Copy each line below in which the string "strings" appears.

Stored items
● ● ● ● ● ● ●
(** * MikoJSCore: value model, bytecode VM, compiler and collector

    A shallow embedding of the C sources of MikoJSCore (runtime.c, vm.c,
    compiler.c, string.c, object.c, array.c, gc.c and their headers) and
    the properties of the specification checked against it.

    Conventions of the embedding.
    - A C pointer into the managed heap is an address [ptr]; [NULL] is 0.
    - [size_t] is 64 bits wide and [uint32_t] 32 bits (LP64); arithmetic on
      them is written with its wrap-around.
    - [double] is the kernel's binary64 type [float].
    - A [char*] is a [string]; the bytes a C string function sees are the
      ones before the first NUL ([c_str]).
    - Singly linked chains owned by one structure (property chains, the
      generation lists, the intern table, the weak-reference list) are
      lists in chain order.
    - [malloc] of the C library succeeds. What [realloc] answers when the
      managed heap grows is not fixed by the sources: it is a field of
      the collector's state, [heap_realloc]. [realloc] of the elements of
      an array succeeds, except for a request of 0 bytes, which releases
      the block and gives [NULL].
    - Where [mjs_array_new] or [mjs_array_ensure_capacity] would fill
      elements outside the block it has asked for, because the byte
      count has wrapped, the model has no result ([None]). A cell
      [mjs_gc_alloc] places past the end of the managed heap, which
      takes a heap that is still too small after it has been doubled,
      is a cell of the model; the properties of allocations are stated
      for a heap that has room for them ([heap_room]), where no such
      cell is made.
    - A pointer that is no cell of the heap is followed as the null
      pointer is, and a write through it changes nothing. After the heap
      has moved, the pointers into the released block are such pointers;
      what the C code reads through them is not defined, and no property
      below is stated for a state in which one is followed. *)

From Stdlib Require Import ZArith NArith String Ascii List Floats Lia Bool.
From Stdlib Require Import DecimalString.
From stdpp Require Import gmap strings list.

Local Open Scope Z_scope.

(** ** Machine integers and C strings *)

Abbreviation ptr := N (only parsing).
Definition NULL : ptr := 0%N.

Definition wrap_size_t (z : Z) : N := Z.to_N (z mod 2 ^ 64).
Definition wrap_uint32 (z : Z) : N := Z.to_N (z mod 2 ^ 32).
(** Conversion to [int]: the low 32 bits read as two's complement. *)
Definition wrap_int (z : Z) : Z := (z + 2 ^ 31) mod 2 ^ 32 - 2 ^ 31.

Definition size_add (a b : N) : N := wrap_size_t (Z.of_N a + Z.of_N b).
Definition size_sub (a b : N) : N := wrap_size_t (Z.of_N a - Z.of_N b).
Definition size_mul (a b : N) : N := wrap_size_t (Z.of_N a * Z.of_N b).

Definition NUL : ascii := Ascii.zero.

Fixpoint c_str (s : string) : string :=
  match s with
  | EmptyString => EmptyString
  | String c r => if Ascii.eqb c NUL then EmptyString else String c (c_str r)
  end.

Definition strlen (s : string) : N := N.of_nat (String.length (c_str s)).

(** [MJS_STREQ(a, b)], that is [strcmp(a, b) == 0]. *)
Definition MJS_STREQ (a b : string) : bool := String.eqb (c_str a) (c_str b).

(** ** The C library functions the sources call

    Reference model of [isspace], [strtod], [fmod], the conversions from
    [double] to integer types and [snprintf] with ["%.15g"], after ISO C.
    Where C leaves a conversion undefined the result is the one gcc
    produces on x86-64. *)

Module LibC.

Definition isspace (c : ascii) : bool :=
  let n := N_of_ascii c in ((n =? 32) || ((9 <=? n) && (n <=? 13)))%N.

Definition isdigit (c : ascii) : bool :=
  let n := N_of_ascii c in ((48 <=? n) && (n <=? 57))%N.

Definition digit_val (c : ascii) : Z := Z.of_N (N_of_ascii c) - 48.

Definition tolower (c : ascii) : ascii :=
  let n := N_of_ascii c in
  if ((65 <=? n) && (n <=? 90))%N then ascii_of_N (n + 32) else c.

Definition xdigit_val (c : ascii) : option Z :=
  let n := Z.of_N (N_of_ascii (tolower c)) in
  if isdigit c then Some (digit_val c)
  else if (97 <=? n) && (n <=? 102) then Some (n - 87)
  else None.

Fixpoint skip_space (s : string) : string :=
  match s with
  | String c r => if isspace c then skip_space r else s
  | EmptyString => s
  end.

(** [s] starts with [p], letters compared without case. *)
Fixpoint prefix_nocase (p s : string) : bool :=
  match p, s with
  | EmptyString, _ => true
  | String a p', String b s' => Ascii.eqb a (tolower b) && prefix_nocase p' s'
  | _, EmptyString => false
  end.

(** The nearest binary64 number to [n / d] (ties to even), for [0 <= n]
    and [0 < d]: the quotient is taken with at least 66 significant bits
    and a sticky bit for the remainder, then rounded once. *)
Definition round_ratio (n d : Z) : float :=
  if n =? 0 then PrimFloat.zero
  else
    let k := Z.max 0 (66 + Z.log2 d - Z.log2 n) in
    let q := (n * 2 ^ k) / d in
    let sticky := if (n * 2 ^ k) mod d =? 0 then 0 else 1 in
    SF2Prim (binary_normalize 53 1024 (2 * q + sticky) (- (k + 1)) false).

(** The value [m * base ^ e] with [m >= 0], rounded. Exponents far outside
    the range of binary64 are cut off before any power is computed. *)
Definition scale_round (m base e : Z) (ndigits : Z) : float :=
  if m =? 0 then PrimFloat.zero
  else if 5000 <? e then PrimFloat.infinity
  else if e + 4 * ndigits <? -5000 then PrimFloat.zero
  else if 0 <=? e then round_ratio (m * base ^ e) 1
  else round_ratio m (base ^ (- e)).

(** A run of digits: the accumulated value, how many were read, the rest. *)
Fixpoint read_digits (s : string) (acc n : Z) : Z * Z * string :=
  match s with
  | String c r => if isdigit c then read_digits r (10 * acc + digit_val c) (n + 1)
                  else (acc, n, s)
  | EmptyString => (acc, n, s)
  end.

Fixpoint read_xdigits (s : string) (acc n : Z) : Z * Z * string :=
  match s with
  | String c r => match xdigit_val c with
                  | Some v => read_xdigits r (16 * acc + v) (n + 1)
                  | None => (acc, n, s)
                  end
  | EmptyString => (acc, n, s)
  end.

(** An exponent part [e[+-]ddd] (or [p...]): its value and the rest, or 0
    and the text itself when there is none or it has no digit. *)
Definition read_exponent (mark : ascii) (s : string) : Z * string :=
  match s with
  | String c r =>
      if Ascii.eqb (tolower c) mark then
        let '(neg, r') :=
          match r with
          | String "-"%char t => (true, t)
          | String "+"%char t => (false, t)
          | _ => (false, r)
          end in
        let '(v, n, rest) := read_digits r' 0 0 in
        if n =? 0 then (0, s) else (if neg then - v else v, rest)
      else (0, s)
  | EmptyString => (0, s)
  end.

(** Mantissa [iii.fff] in the given base: value of all digits, number of
    digits, number of digits after the point, and the rest. *)
Definition read_mantissa (rd : string -> Z -> Z -> Z * Z * string) (s : string)
  : Z * Z * Z * string :=
  let '(i, ni, r) := rd s 0 0 in
  match r with
  | String "."%char r' =>
      let '(m, n, r'') := rd r' i ni in
      if n =? 0 then (i, ni, 0, r) else (m, n, n - ni, r'')
  | _ => (i, ni, 0, r)
  end.

Definition drop (n : nat) (s : string) : string :=
  substring n (String.length s - n) s.

Definition isalnum_ (c : ascii) : bool :=
  let n := N_of_ascii (tolower c) in
  (isdigit c || ((97 <=? n) && (n <=? 122)) || (n =? 95))%N.

(** The optional [(n-char-sequence)] after [nan]. *)
Fixpoint skip_nan_payload (s : string) : option string :=
  match s with
  | String c r => if Ascii.eqb c ")"%char then Some r
                  else if isalnum_ c then skip_nan_payload r else None
  | EmptyString => None
  end.

(** The number at the head of [s], after its sign, and the rest. *)
Definition strtod_unsigned (s : string) : option (float * string) :=
  if prefix_nocase "infinity" s then Some (PrimFloat.infinity, drop 8 s)
  else if prefix_nocase "inf" s then Some (PrimFloat.infinity, drop 3 s)
  else if prefix_nocase "nan" s then
    let r := drop 3 s in
    match r with
    | String "("%char t =>
        match skip_nan_payload t with
        | Some r' => Some (PrimFloat.nan, r')
        | None => Some (PrimFloat.nan, r)
        end
    | _ => Some (PrimFloat.nan, r)
    end
  else
    let hex :=
      match s with
      | String "0"%char (String x r) =>
          if Ascii.eqb (tolower x) "x"%char then
            let '(m, n, nf, r') := read_mantissa read_xdigits r in
            if n =? 0 then None
            else
              let '(e, rest) := read_exponent "p"%char r' in
              Some (scale_round m 2 (e - 4 * nf) n, rest)
          else None
      | _ => None
      end in
    match hex with
    | Some v => Some v
    | None =>
        let '(m, n, nf, r) := read_mantissa read_digits s in
        if n =? 0 then None
        else
          let '(e, rest) := read_exponent "e"%char r in
          Some (scale_round m 10 (e - nf) n, rest)
    end.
● ● ● ● ● ● ●
## Exercise solution
From stdpp Require Import gmap strings list.
(** ** Machine integers and C strings *)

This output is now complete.